**Exercise**
Starting at the line that holds "to_rfc3339 t := String.string_of_list_ascii" and stopping at the line that holds "Definition ex_one : D", restate the records below word for word, with both of those lines included.

___ Records for this exercise

(* ===== verification/DocketExamples.v ===== *)
(** Closed runs of the docket, the properties at them, and two runs that show what
    a late report does. *)
From stdpp Require Import base list gmap strings relations.
From Stdlib Require Import ZArith Lia Ascii.
From Stdlib Require String.
From S2P Require Import Prelude DocketQueue DocketFormat DocketFacts DocketSystem DocketTheorems DocketWorker.

Module DocketExamples.
Import Docket DocketFormat DocketFacts DocketSystem DocketTheorems DocketWorker.

(** Timestamps as padded decimal numbers. *)
#[local] Instance ex_chrono : Chrono := {|
  to_rfc3339 t := String.string_of_list_ascii (padded 20 20 10 t);
  parse_from_rfc3339 s := Some (value_from 10 0 (String.list_ascii_of_string s));
  duration_from_std d := Some d;
|}.
#[local] Instance ex_order : MapOrder TaskId (DocketTask nat) := canonical_order _ _.

Abbreviation D := (Docket.t nat).

Definition ex_new : D :=
  {| docket_backend := MemoryDocketBackend_new DocketSettings_default;
     docket_settings := DocketSettings_default; task_counter := 0 |}.

Definition prio (p : Z) : SubmitOptions :=
  {| options_priority := p; options_max_retries := Some 2; delay := None |}.

(** Handlers: ["double"] doubles its parameter, ["odd"] refuses even ones. *)
Definition ex_handlers : gmap string (DocketTask nat → nat + DocketError) :=
  {[ "double"%string := λ u, inl (2 * params u)%nat;
     "odd"%string := λ u, if Nat.odd (params u) then inl (params u) else inr (Handler "even") ]}.

(** * States *)

Definition after {A} (m : M D DocketError A) (d : D) : D := (m d).2.

Definition ex_one : D := after (submit_with_options 0 "double" 4%nat (prio 0)) ex_new.
Definition ex_two : D := after (submit_with_options 1 "odd" 6%nat (prio 5)) ex_one.
Definition ex_claimed : D := after (process_claim false 2 ex_handlers) ex_two.

(** A docket with [n] tasks submitted one after the other, and the claims of [l]. *)
Definition sys (d : D) (n : nat) (l : list TaskId) : System nat :=
  {| docket := d;
     submissions := {| counter := Z.of_nat n; drawn := []; waiting := []; queued := docket_id <$> seqZ 0 (Z.of_nat n) |};
     claims := l; unsettled := l |}.

Lemma ex_one_ok : sys_ok (sys ex_new 0 []) ∧ rtc step (sys ex_new 0 []) (sys ex_one 1 []).
Proof.
  assert (Hok : sys_ok (sys ex_new 0 [])) by (by apply (sys_ok_new DocketSettings_default)). split; [done|].
  by destruct (submit_steps (sys ex_new 0 []) 0 "double" 4%nat (prio 0) Hok) as (d & [= <-] & Hsteps).
Qed.

Lemma ex_two_steps : rtc step (start ex_new) (sys ex_two 2 []).
Proof.
  destruct ex_one_ok as [_ Hone]. etrans; [exact Hone|].
  assert (Hok : sys_ok (sys ex_one 1 [])).
  { apply reachable_ok. exists DocketSettings_default, ex_new. by split. }
  by destruct (submit_steps (sys ex_one 1 []) 1 "odd" 6%nat (prio 5) Hok) as (d & [= <-] & Hsteps).
Qed.

Lemma ex_two_reachable : reachable (sys ex_two 2 []).
Proof. exists DocketSettings_default, ex_new. split; [done|]. exact ex_two_steps. Qed.

Lemma ex_claimed_reachable : reachable (sys ex_claimed 2 [docket_id 1]).
Proof.
  exists DocketSettings_default, ex_new. split; [done|].
  eapply rtc_r; [exact ex_two_steps|].
  by apply (step_claim (sys ex_two 2 []) false 2 ex_handlers (claimed 2 (DocketTask_new 1 (docket_id 1) "odd" 6%nat 5 2)));
    vm_compute.
Qed.

(** * The properties *)

Lemma docket_attempts_bounded_witness :
  ∃ u, tasks_of ex_claimed !! docket_id 1 = Some u ∧ count (docket_id 1) [docket_id 1] <= Z.max 1 (max_retries u).
Proof.
  eexists. split; [reflexivity|].
  apply (docket_attempts_bounded (sys ex_claimed 2 [docket_id 1]) (docket_id 1) _ ex_claimed_reachable eq_refl).
Defined.

Lemma docket_claim_correct_witness :
  NoDup [docket_id 0; docket_id 1] ∧
  match process_claim false 2 ex_handlers ex_two with
  | (Ok None, d) => d = ex_two ∧
      ∀ i u, tasks_of ex_two !! i = Some u → i ∉ [] → status u = Pending → ex_handlers !! task_type u = None
  | (Ok (Some v), d) =>
      ∃ u, tasks_of ex_two !! id v = Some u ∧ id v ∉ [] ∧ status u = Pending ∧ is_Some (ex_handlers !! task_type u) ∧
        v = claimed 2 u ∧ tasks_of d = <[id v := v]> (tasks_of ex_two) ∧
        ∀ j w, tasks_of ex_two !! j = Some w → j ∉ [] → j ≠ id v → status w = Pending →
          is_Some (ex_handlers !! task_type w) → retry_count w = 0 →
          priority w <= priority u ∧
          (priority w = priority u → retry_count u = 0 → earlier [docket_id 0; docket_id 1] (id v) j)
  | _ => False
  end.
Proof. exact (docket_claim_correct (sys ex_two 2 []) 2 ex_handlers ex_two_reachable). Defined.

Example ex_claim_is_highest :
  match process_claim false 2 ex_handlers ex_two with (Ok (Some v), _) => id v = docket_id 1 | _ => False end.
Proof. vm_compute. reflexivity. Qed.

Lemma docket_settle_correct_witness :
  ∃ u d, tasks_of ex_claimed !! docket_id 1 = Some u ∧
    process_settle (docket_id 1) (inr (Handler "even")) ex_claimed = (Ok tt, d) ∧
    tasks_of d = <[docket_id 1 := settled_task (inr (Handler "even")) u]> (tasks_of ex_claimed) ∧
    (status (settled_task (inr (Handler "even")) u) = Pending →
     docket_id 1 ∈ pending (docket_backend d) ∧ retry_count u + 1 < max_retries u).
Proof.
  apply (docket_settle_correct (sys ex_claimed 2 [docket_id 1]) (docket_id 1) (inr (Handler "even")) ex_claimed_reachable).
  by left.
Defined.

Lemma docket_requeue_correct_witness :
  ∃ n d back, on_backend (requeue_stale (from_secs 60)) ex_claimed = (Ok n, d) ∧
    tasks_of d = requeued (from_secs 60) (from_secs 30) <$> tasks_of ex_claimed ∧
    pending (docket_backend d) = pending (docket_backend ex_claimed) ++ back ∧ n = zlen back ∧ NoDup back ∧
    ∀ i, i ∈ back ↔ ∃ u, tasks_of ex_claimed !! i = Some u ∧
                      is_stale (from_secs 60) (from_secs 30) u = true ∧ retry_count u + 1 < max_retries u.
Proof. exact (docket_requeue_correct (sys ex_claimed 2 [docket_id 1]) (from_secs 60) ex_claimed_reachable). Defined.

Definition ex_turn (stop : bool) (now : Z) : Turn :=
  {| stopped := stop; cancelled_before := false; cancelled_after := false; stale_now := now; claim_now := now |}.

Lemma docket_run_drains_witness :
  ∃ d, run ex_handlers ((ex_turn false <$> [1; 2; 3; 4]) ++ [ex_turn true 5]) ex_two = (Ok tt, d) ∧
    ∀ i u, tasks_of ex_two !! i = Some u → ∃ v, tasks_of d !! i = Some v ∧ ended ex_handlers u v.
Proof.
  apply (docket_run_drains ex_handlers (sys ex_two 2 []) (ex_turn false <$> [1; 2; 3; 4]) (ex_turn true 5) ex_two_reachable).
  - reflexivity.
  - intros i u Hi. apply elem_of_map_to_list in Hi. revert Hi.
    change (map_to_list (tasks_of (docket (sys ex_two 2 []))))
      with (map_to_list (tasks_of ex_two)).
    assert (Hall : Forall (λ kv, status kv.2 ≠ Running) (map_to_list (tasks_of ex_two))) by (vm_compute; repeat constructor; discriminate).
    intros Hi. rewrite Forall_forall in Hall. exact (Hall (i, u) Hi).
  - repeat constructor.
  - reflexivity.
  - vm_compute. discriminate.
Defined.

Lemma encode_member_order_witness :
  let u := DocketTask_new (V := nat) (from_secs 1) "a" "double" 1%nat 5 3 in
  let v := DocketTask_new (V := nat) (from_secs 2) "b" "double" 1%nat 5 3 in
  String.compare (encode_member 0 u) (encode_member 0 v) = Lt.
Proof.
  intros u v. rewrite (encode_member_order 0 u v (from_secs 1) (from_secs 2)); first reflexivity.
  all: vm_compute; repeat split; try reflexivity; discriminate.
Defined.

(** * Interrupted submissions *)

Definition outcome_of {A} (m : M D DocketError A) (d : D) : option A := match m d with (Ok a, _) => Some a | _ => None end.
Definition ex_task : DocketTask nat := DocketTask_new 0 (docket_id 0) "double" 4%nat 0 2.
Definition ex_recorded : D := after (on_backend (record_task ex_task)) (after (draw_task 0 "double" 4%nat (prio 0)) ex_new).

(** Between the two critical sections of its submission a task is listed as
    pending and no worker finds it; when it is queued, one does. *)
Example pending_but_not_found :
  outcome_of (draw_task 0 "double" 4%nat (prio 0)) ex_new = Some ex_task ∧
  status <$> tasks_of ex_recorded !! docket_id 0 = Some Pending ∧
  outcome_of (process_claim false 1 ex_handlers) ex_recorded = Some None ∧
  id <$> mjoin (outcome_of (process_claim false 1 ex_handlers) (after (on_backend (queue_task (docket_id 0) 0)) ex_recorded)) =
    Some (docket_id 0).
Proof. vm_compute. done. Qed.

(** Cancelled between them, it is queued all the same, and stays in the queue. *)
Example cancelled_task_queued :
  let d := after (on_backend (queue_task (docket_id 0) 0)) (after (on_backend (cancel (docket_id 0) None)) ex_recorded) in
  status <$> tasks_of d !! docket_id 0 = Some Cancelled ∧ pending (docket_backend d) = [docket_id 0] ∧
  outcome_of (process_claim false 1 ex_handlers) d = Some None.
Proof. vm_compute. done. Qed.

(** * Late reports and retries *)

Definition status_of (i : TaskId) (d : D) : option TaskStatus := status <$> tasks_of d !! i.

(** A worker that finishes after its task was cancelled completes it all the
    same. *)
Example late_success_overrides_cancel :
  let d := after (on_backend (cancel (docket_id 1) None)) ex_claimed in
  status_of (docket_id 1) d = Some Cancelled ∧
  status_of (docket_id 1) (after (process_settle (docket_id 1) (inl 0%nat)) d) = Some Completed.
Proof. vm_compute. done. Qed.

(** A worker whose task was given back, and completed by another worker in the
    meantime, can report a failure and put the completed task back in the queue. *)
Example late_failure_revives_completed :
  let d0 := after (submit 0 "double" 4%nat) ex_new in
  let d1 := after (process_claim false 0 ex_handlers) d0 in
  let d2 := after (on_backend (requeue_stale (from_secs 60))) d1 in
  let d3 := after (process_one false (from_secs 60) ex_handlers) d2 in
  let d4 := after (process_settle (docket_id 0) (inr (Handler "late"))) d3 in
  status_of (docket_id 0) d3 = Some Completed ∧ status_of (docket_id 0) d4 = Some Pending ∧
  pending (docket_backend d4) = [docket_id 0].
Proof. vm_compute. done. Qed.

(** A retried task stands behind tasks of lower priority. *)
Example retry_loses_priority :
  let d := after (process_settle (docket_id 1) (inr (Handler "even"))) ex_claimed in
  pending (docket_backend d) = [docket_id 0; docket_id 1] ∧
  priority <$> tasks_of d !! docket_id 0 = Some 0 ∧ priority <$> tasks_of d !! docket_id 1 = Some 5.
Proof. vm_compute. done. Qed.
End DocketExamples.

______

**Task response**
  to_rfc3339 t := String.string_of_list_ascii (padded 20 20 10 t);
  parse_from_rfc3339 s := Some (value_from 10 0 (String.list_ascii_of_string s));
  duration_from_std d := Some d;
|}.
#[local] Instance ex_order : MapOrder TaskId (DocketTask nat) := canonical_order _ _.

Abbreviation D := (Docket.t nat).

Definition ex_new : D :=
  {| docket_backend := MemoryDocketBackend_new DocketSettings_default;
     docket_settings := DocketSettings_default; task_counter := 0 |}.

Definition prio (p : Z) : SubmitOptions :=
  {| options_priority := p; options_max_retries := Some 2; delay := None |}.

(** Handlers: ["double"] doubles its parameter, ["odd"] refuses even ones. *)
Definition ex_handlers : gmap string (DocketTask nat → nat + DocketError) :=
  {[ "double"%string := λ u, inl (2 * params u)%nat;
     "odd"%string := λ u, if Nat.odd (params u) then inl (params u) else inr (Handler "even") ]}.

(** * States *)

Definition after {A} (m : M D DocketError A) (d : D) : D := (m d).2.

Definition ex_one : D := after (submit_with_options 0 "double" 4%nat (prio 0)) ex_new.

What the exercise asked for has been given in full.